◆ Exercise requirements
Take the line with "- apply ReadFrom_collects" and all lines after it, through the end of the records below, and repeat them exactly.
======== Available data
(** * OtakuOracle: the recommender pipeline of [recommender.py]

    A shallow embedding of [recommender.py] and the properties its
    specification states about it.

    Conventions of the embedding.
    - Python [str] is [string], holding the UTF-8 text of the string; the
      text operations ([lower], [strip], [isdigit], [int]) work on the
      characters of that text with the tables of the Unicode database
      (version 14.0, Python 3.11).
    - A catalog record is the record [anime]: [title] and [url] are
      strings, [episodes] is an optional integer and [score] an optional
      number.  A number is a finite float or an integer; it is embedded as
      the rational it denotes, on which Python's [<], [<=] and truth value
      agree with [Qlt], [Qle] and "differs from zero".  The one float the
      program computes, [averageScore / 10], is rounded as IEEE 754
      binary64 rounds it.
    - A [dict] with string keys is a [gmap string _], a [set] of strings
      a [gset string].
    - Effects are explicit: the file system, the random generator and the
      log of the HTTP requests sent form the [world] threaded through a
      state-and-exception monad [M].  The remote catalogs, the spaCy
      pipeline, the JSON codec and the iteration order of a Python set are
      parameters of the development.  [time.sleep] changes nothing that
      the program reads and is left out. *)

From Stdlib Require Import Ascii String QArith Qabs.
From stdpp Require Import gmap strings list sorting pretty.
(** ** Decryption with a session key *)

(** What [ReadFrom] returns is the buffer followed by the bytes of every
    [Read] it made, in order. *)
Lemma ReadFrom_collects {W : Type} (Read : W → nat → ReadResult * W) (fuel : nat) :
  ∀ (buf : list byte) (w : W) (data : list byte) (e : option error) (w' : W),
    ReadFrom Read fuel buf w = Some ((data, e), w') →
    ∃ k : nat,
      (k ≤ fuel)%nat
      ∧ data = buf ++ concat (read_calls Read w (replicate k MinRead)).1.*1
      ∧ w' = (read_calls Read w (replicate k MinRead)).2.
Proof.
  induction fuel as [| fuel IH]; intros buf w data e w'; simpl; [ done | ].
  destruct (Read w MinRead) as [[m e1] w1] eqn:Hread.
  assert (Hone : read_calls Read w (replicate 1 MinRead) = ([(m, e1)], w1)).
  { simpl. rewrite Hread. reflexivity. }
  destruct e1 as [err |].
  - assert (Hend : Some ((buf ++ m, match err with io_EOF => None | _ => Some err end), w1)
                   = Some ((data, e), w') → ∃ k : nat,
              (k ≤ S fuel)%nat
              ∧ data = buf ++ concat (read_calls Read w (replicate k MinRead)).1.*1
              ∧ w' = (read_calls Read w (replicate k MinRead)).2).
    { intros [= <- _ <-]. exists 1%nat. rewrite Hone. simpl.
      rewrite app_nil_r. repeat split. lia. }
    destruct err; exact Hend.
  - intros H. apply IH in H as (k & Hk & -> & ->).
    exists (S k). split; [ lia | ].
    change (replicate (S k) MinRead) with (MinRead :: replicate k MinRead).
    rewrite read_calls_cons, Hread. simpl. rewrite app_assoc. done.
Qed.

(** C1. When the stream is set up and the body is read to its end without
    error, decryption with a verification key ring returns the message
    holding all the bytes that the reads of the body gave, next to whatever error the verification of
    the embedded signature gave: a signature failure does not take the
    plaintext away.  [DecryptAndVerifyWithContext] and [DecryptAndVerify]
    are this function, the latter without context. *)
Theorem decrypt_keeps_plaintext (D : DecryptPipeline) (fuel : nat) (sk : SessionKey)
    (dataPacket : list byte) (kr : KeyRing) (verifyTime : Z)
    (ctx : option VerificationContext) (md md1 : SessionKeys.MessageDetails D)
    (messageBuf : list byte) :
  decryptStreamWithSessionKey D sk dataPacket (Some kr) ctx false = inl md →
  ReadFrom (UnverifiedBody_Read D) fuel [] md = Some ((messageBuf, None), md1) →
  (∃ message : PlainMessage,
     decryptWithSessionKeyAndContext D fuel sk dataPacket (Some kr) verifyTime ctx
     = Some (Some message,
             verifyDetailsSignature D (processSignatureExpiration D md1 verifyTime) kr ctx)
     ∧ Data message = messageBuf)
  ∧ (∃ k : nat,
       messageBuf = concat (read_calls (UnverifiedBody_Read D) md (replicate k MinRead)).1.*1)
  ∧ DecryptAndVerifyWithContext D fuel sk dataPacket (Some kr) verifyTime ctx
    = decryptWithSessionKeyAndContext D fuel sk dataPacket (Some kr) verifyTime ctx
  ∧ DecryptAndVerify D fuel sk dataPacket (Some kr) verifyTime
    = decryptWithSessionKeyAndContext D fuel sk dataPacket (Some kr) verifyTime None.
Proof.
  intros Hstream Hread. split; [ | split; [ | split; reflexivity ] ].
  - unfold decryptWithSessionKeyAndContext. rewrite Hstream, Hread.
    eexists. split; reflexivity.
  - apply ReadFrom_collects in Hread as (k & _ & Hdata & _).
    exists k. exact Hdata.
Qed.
================
◆ Answer to this task
  - apply ReadFrom_collects in Hread as (k & _ & Hdata & _).
    exists k. exact Hdata.
Qed.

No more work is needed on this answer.